Em In orbit, a mesa no centro da galeria, as pedras, escolhidas e organizadas segundo relações formais preestabelecidas, estão expostas na posição exata da composição de cada um dos fotogramas, recriando um modelo em escala 1:1000 dos asteroides no espaço, conforme vistos em fotografias “oficiais”. Constitui uma espécie de arquivo, um modo organizado de catalogar as pedras da coleção – tempo e memória – e mostrar o conjunto de plantas baixas/maquetes, o desenho original, a realidade criada e captada em cada um dos fotogramas em que Vicente inventa fragmentos de paisagens cósmicas. São a revelação do artifício, espécie de prova do crime. Mas não se toma como uma ironia resignada diante da voragem de imagens na visualidade contemporânea, mas sim como um gesto afirmativo da alegria de jogar com elas e pôr a imaginação em órbita, para além das imagens.

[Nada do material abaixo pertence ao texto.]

(** A room id that names no room names none until a [create-room]
    draws it. *)
Lemma step_keeps_missing i st roomId :
  JsMap.get roomId (rooms st) = None →
  creates i ≠ Some roomId →
  JsMap.get roomId (rooms (step i st).1) = None.
Proof.
  intros Hnone Hcreate.
  assert (∀ r room0 room1,
    JsMap.get r (rooms st) = Some room0 →
    JsMap.get roomId (JsMap.set r room1 (rooms st)) = None) as Hset.
  { intros r room0 room1 Hg. rewrite get_set_ne; [done|].
    intros ->. congruence. }
  destruct i; simpl in *.
  - done.
  - unfold on_join_room.
    destruct (JsMap.get roomId0 (rooms st)) as [room0|] eqn:Hg.
    2:{ by rewrite (has_false _ _ Hg). }
    assert (JsMap.has roomId0 (rooms st) = true) as ->.
    { apply has_get. by rewrite Hg. }
    simpl. by eapply Hset.
  - rewrite get_set_ne; [done | congruence].
  - unfold on_play.
    destruct (JsMap.get roomId0 (rooms st)) eqn:Hg; [by eapply Hset | done].
  - unfold on_pause.
    destruct (JsMap.get roomId0 (rooms st)) eqn:Hg; [by eapply Hset | done].
  - unfold on_seek.
    destruct (JsMap.get roomId0 (rooms st)) eqn:Hg; [by eapply Hset | done].
  - unfold on_change_video.
    destruct (JsMap.get roomId0 (rooms st)) eqn:Hg; [by eapply Hset | done].
  - done.
  - unfold on_disconnect, disconnect_listener. simpl.
    destruct (find_room s (rooms st)) as [[r rm]|] eqn:Hf; simpl; [|done].
    destruct (JsMap.get s (users rm)) as [user|]; simpl; [|done].
    destruct (find_room_Some _ _ _ _ Hf) as [_ Hrm].
    assert (r ≠ roomId) as Hne.
    { intros ->. by eapply get_None_not_elem. }
    match goal with |- context [Nat.eqb ?n 0] => destruct (Nat.eqb n 0) end;
      simpl.
    + by rewrite get_delete_ne.
    + by rewrite get_set_ne.
Qed.

Lemma run_keeps_missing inputs st roomId :
  JsMap.get roomId (rooms st) = None →
  Forall (λ i, creates i ≠ Some roomId) inputs →
  JsMap.get roomId (rooms (run inputs st)) = None.
Proof.
  revert st. induction inputs as [|i inputs IH]; intros st Hnone Hall; [done|].
  apply Forall_cons in Hall as [Hi Hall]. simpl.
  apply IH; [by apply step_keeps_missing | done].
Qed.
Lemma dataset_of_clean_run_witness :
  exists obs, grabbed (ticks env_stop 0) = Some obs
    /\ dataset_getitem (fun img quality => (img, quality))
         (disk_after ∅ (log (snd (main env_stop))))
         (dataset_init (out_dir (run_id env_stop))
                       (meta_of env_stop (steps (snd (main env_stop)))))
         0
       = Returns ((obs, JPEG_QUALITY), encode (held_at env_stop 0) KEYMAP).
Proof.
  destruct (proj1 (proj2 (proj2
              (dataset_of_clean_run (fun img quality => (img, quality)) env_stop
                 ltac:(vm_compute; reflexivity)))) 0)
    as (obs & Hobs & Hitem & _).
  - vm_compute. lia.
  - exists obs. split; [exact Hobs|exact Hitem].
Defined.
(** * Conway's Game of Life (game_of_life.c): a shallow embedding

    The C program keeps the board in [gol_context_t]: two [size_t]
    dimensions and an array of row pointers.  This development embeds the
    functions of [game_of_life.c] that compute on the board
    ([is_valid_position], [count_neighbors], [simulate_step],
    [handle_mouse_click], [initialize_grid_random],
    [initialize_grid_manual], [parse_manual_config]), one tick of
    [run_simulation], and [allocate_grid] over a small heap.

    Conventions.
    - C integers are [Z] with the wrap-around written out: [size_t] is
      64 bits, [int] and [unsigned int] are 32 bits (LP64, the platform of
      the compilation line in the file header).
    - An access [ctx->grid[r][c]] outside the allocated array is undefined
      behaviour in C; here it is [None] in the [option] monad, so a result
      [Some _] also says that every access stayed inside the array. *)

From Stdlib Require Import ZArith Lia List Bool Ascii String.
From stdpp Require Import base tactics option list list_numbers strings gmap.

Local Open Scope Z_scope.

(* ===================================================================== *)
(** ** Machine integers *)
(* ===================================================================== *)

Definition INT_MAX : Z := 2147483647.
Definition INT_MIN : Z := -2147483648.
Definition UINT_MODULUS : Z := 4294967296.
Definition SIZE_MODULUS : Z := 18446744073709551616.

Ivo Mesquita é pesquisador, escritor e curador independente. Foi curador-chefe (2006-2012) e diretor artístico (2012-2015) da Pinacoteca do Estado de São Paulo; professor visitante no Center for Curatorial Studies, Bard College, Nova York (1996-2007); diretor artístico do Museu de Arte Moderna de São Paulo (2000-2002); curador-chefe da Bienal de São Paulo (1999-2000 e 2008), onde também trabalhou como pesquisador e curador assistente (1980-1988). Como curador independente (1989-1998), trabalhou e colaborou com instituições como a Winnipeg Art Gallery (Canadá), o Museo Reina Sofía (Madri), o Museo de Arte Contemporáneo de Barcelona (MACBA) e Fundación “La Caixa” (Barcelona), o Museu de Arte de São Paulo (MASP), a National Gallery (Canadá), o Museo de Arte Latinoamericano de Buenos Aires (MALBA) e o Museu da Gravura de Curitiba, entre outras. Vive e trabalha em São Paulo.